-- Your goal --
Records follow. Select each line holding "Hfit".

-- Study material --
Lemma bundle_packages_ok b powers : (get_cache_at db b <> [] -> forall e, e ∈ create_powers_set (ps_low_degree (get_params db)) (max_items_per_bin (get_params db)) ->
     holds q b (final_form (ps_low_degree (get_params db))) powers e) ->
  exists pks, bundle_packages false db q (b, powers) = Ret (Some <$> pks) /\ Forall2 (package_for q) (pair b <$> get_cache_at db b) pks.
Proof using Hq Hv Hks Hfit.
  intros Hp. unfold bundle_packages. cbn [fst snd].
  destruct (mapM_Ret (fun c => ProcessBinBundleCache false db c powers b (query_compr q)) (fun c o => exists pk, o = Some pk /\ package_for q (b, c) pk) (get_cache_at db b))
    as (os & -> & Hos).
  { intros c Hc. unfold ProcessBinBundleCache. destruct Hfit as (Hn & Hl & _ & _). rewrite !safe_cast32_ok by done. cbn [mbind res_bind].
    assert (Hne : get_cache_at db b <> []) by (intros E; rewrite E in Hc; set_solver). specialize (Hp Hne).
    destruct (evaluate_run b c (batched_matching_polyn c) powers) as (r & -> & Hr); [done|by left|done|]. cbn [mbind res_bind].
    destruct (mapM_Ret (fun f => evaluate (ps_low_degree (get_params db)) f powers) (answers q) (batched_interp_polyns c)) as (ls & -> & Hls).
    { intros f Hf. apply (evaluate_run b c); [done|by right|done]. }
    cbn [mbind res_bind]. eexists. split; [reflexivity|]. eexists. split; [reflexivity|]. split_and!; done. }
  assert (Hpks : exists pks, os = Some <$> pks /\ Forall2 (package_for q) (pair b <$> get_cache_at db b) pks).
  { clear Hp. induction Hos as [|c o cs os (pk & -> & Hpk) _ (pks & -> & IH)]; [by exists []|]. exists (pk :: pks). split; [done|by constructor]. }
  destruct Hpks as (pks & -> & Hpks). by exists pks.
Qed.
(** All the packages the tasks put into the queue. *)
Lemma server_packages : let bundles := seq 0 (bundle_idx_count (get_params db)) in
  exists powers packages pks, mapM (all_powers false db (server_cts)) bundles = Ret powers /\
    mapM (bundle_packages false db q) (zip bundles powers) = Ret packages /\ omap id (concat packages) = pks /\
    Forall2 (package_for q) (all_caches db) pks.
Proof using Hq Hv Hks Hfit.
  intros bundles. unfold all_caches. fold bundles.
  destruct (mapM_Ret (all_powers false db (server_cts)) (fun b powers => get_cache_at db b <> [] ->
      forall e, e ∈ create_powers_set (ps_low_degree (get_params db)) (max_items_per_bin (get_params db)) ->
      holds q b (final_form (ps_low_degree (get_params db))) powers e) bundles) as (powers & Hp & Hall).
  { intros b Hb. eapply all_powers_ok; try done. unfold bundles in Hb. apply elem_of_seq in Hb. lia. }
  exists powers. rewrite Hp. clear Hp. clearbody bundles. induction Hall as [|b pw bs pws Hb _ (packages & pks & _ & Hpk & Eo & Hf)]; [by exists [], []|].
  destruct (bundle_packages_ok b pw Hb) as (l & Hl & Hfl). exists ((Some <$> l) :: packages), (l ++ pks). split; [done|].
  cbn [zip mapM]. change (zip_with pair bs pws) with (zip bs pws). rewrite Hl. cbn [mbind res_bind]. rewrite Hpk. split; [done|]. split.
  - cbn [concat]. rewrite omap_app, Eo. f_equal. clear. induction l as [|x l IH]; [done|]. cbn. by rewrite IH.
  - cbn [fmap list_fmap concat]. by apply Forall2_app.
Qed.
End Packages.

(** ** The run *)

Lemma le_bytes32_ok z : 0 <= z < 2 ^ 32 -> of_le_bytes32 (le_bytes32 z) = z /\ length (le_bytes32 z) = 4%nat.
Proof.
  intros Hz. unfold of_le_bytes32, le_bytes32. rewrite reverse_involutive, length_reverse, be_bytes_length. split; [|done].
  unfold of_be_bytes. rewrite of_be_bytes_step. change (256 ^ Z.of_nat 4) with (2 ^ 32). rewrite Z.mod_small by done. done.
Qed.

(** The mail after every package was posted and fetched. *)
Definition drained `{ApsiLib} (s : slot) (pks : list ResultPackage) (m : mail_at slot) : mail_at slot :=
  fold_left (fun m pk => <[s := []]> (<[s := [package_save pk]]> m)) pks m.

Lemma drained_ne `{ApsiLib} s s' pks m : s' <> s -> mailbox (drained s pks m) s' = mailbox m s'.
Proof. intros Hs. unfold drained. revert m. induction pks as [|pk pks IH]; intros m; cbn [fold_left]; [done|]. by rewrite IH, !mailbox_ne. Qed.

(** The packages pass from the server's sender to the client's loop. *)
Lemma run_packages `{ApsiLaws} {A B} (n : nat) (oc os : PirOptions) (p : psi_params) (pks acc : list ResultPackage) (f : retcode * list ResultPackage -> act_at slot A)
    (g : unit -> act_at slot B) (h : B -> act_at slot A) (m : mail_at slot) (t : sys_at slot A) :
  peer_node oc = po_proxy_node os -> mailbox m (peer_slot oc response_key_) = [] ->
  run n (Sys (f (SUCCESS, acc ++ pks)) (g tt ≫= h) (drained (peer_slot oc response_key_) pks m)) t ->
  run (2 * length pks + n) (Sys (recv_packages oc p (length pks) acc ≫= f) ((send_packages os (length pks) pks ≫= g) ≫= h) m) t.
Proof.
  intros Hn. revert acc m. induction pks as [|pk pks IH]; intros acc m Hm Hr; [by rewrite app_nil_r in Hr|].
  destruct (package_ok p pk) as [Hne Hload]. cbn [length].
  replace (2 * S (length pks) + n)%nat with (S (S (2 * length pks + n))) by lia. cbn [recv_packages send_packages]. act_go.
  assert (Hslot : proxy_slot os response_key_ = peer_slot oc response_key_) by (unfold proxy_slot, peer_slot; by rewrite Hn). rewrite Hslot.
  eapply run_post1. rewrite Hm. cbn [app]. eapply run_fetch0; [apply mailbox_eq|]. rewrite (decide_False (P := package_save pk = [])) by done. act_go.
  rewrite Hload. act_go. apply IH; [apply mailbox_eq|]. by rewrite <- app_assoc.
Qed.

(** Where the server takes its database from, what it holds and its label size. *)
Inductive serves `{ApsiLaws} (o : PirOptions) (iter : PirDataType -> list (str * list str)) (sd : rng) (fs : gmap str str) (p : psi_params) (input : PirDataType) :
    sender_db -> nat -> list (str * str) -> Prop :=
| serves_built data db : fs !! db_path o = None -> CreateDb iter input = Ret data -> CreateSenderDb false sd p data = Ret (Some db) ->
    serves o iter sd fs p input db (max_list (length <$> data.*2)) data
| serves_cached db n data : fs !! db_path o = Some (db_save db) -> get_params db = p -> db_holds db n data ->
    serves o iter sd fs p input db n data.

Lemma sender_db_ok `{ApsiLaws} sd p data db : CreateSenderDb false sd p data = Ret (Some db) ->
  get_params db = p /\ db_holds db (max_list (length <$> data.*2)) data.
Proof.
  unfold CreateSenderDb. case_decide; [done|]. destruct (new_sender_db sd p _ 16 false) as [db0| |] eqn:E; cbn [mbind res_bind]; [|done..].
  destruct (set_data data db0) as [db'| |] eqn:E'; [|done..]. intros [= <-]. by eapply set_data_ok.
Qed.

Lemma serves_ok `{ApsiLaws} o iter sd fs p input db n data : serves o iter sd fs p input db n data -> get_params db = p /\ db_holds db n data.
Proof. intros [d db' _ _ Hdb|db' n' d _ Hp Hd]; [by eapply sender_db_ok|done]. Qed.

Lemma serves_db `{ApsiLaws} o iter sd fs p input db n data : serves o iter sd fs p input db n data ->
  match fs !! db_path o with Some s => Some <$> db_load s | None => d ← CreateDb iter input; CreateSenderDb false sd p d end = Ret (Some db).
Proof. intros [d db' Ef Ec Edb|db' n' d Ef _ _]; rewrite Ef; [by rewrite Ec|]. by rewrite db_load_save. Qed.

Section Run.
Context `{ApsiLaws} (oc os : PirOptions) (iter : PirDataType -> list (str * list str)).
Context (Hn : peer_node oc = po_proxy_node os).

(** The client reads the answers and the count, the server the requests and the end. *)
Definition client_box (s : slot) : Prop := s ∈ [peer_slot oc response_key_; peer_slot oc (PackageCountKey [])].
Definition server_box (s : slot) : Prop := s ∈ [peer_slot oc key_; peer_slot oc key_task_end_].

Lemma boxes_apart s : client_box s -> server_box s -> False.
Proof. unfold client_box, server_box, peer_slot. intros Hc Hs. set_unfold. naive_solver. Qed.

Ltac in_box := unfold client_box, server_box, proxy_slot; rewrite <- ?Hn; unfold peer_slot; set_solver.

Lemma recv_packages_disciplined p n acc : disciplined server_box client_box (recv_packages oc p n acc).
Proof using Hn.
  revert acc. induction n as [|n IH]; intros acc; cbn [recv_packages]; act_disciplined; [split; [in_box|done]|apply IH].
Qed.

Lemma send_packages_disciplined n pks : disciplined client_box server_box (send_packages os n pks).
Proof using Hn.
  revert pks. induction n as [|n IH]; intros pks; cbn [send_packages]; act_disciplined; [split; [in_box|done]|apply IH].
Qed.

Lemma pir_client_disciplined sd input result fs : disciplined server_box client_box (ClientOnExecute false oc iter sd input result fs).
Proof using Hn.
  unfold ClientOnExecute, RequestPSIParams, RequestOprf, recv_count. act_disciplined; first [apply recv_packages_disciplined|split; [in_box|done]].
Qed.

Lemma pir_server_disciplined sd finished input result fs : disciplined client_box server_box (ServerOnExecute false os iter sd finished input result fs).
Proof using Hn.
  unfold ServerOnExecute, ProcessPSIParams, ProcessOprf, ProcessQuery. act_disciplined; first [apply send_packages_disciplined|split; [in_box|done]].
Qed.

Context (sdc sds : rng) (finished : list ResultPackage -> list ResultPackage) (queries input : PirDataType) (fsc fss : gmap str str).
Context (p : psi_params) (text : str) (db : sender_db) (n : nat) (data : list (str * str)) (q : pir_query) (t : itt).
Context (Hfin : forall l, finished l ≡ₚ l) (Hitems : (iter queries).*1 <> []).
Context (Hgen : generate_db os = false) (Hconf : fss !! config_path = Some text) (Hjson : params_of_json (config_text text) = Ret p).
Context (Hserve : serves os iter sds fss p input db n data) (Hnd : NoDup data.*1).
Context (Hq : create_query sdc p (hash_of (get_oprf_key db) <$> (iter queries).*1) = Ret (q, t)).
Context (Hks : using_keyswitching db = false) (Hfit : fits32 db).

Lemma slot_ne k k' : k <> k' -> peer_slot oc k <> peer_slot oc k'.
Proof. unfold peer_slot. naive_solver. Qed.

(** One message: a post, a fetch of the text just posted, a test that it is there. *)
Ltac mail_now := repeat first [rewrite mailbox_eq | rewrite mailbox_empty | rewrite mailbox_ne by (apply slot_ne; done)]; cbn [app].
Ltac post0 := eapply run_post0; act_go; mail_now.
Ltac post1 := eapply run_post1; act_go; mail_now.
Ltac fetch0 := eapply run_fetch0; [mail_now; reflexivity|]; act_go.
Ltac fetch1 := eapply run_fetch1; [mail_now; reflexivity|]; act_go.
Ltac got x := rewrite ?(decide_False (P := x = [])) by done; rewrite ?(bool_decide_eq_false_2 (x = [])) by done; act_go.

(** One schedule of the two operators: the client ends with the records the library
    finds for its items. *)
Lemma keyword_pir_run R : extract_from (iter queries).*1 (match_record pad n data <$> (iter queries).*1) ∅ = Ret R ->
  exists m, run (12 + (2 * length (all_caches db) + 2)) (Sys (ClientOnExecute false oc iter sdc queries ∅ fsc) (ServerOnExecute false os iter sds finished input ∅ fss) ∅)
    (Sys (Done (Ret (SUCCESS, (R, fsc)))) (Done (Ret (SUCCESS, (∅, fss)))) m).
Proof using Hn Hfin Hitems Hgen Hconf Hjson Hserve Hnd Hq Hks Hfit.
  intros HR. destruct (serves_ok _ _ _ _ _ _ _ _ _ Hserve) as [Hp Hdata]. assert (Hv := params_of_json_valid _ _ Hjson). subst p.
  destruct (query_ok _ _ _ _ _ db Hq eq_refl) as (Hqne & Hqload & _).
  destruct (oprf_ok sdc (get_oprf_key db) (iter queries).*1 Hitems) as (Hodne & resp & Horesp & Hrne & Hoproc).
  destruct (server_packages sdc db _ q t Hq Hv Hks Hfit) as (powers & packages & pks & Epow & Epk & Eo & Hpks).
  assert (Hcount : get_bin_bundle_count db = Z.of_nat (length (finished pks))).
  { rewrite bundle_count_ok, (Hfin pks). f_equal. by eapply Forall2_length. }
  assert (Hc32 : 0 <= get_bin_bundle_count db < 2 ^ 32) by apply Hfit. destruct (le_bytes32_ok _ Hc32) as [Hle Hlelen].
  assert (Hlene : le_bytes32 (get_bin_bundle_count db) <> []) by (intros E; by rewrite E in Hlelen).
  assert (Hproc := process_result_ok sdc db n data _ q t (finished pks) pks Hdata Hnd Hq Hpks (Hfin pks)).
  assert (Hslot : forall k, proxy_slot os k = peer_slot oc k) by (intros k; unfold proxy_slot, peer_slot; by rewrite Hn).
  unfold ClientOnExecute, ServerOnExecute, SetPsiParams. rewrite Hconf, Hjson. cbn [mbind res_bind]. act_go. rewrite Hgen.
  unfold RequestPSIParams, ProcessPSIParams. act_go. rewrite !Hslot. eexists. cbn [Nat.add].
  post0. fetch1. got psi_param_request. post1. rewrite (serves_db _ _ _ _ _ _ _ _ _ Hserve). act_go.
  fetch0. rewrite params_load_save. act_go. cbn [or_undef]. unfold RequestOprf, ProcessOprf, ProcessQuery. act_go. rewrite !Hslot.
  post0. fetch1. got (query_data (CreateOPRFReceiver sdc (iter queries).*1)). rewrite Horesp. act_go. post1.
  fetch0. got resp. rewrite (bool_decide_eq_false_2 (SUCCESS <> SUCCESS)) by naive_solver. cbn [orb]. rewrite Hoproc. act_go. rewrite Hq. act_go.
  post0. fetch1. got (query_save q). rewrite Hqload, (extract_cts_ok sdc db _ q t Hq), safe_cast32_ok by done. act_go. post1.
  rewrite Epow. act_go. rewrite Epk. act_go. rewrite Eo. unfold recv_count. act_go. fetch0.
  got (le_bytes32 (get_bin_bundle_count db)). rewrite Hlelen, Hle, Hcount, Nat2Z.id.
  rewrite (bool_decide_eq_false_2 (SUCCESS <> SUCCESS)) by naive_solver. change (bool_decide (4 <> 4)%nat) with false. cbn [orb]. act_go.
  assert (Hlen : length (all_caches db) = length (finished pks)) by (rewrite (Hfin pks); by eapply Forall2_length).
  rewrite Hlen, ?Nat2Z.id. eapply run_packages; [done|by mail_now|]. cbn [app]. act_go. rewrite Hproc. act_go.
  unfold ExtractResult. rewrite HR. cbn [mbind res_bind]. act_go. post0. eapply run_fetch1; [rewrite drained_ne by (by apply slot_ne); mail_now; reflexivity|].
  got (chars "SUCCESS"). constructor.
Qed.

-- Solution for this exercise --
Proof using Hq Hv Hks Hfit.
  { intros c Hc. unfold ProcessBinBundleCache. destruct Hfit as (Hn & Hl & _ & _). rewrite !safe_cast32_ok by done. cbn [mbind res_bind].
Proof using Hq Hv Hks Hfit.
Context (Hks : using_keyswitching db = false) (Hfit : fits32 db).
Proof using Hn Hfin Hitems Hgen Hconf Hjson Hserve Hnd Hq Hks Hfit.
  destruct (server_packages sdc db _ q t Hq Hv Hks Hfit) as (powers & packages & pks & Epow & Epk & Eo & Hpks).
  assert (Hc32 : 0 <= get_bin_bundle_count db < 2 ^ 32) by apply Hfit. destruct (le_bytes32_ok _ Hc32) as [Hle Hlelen].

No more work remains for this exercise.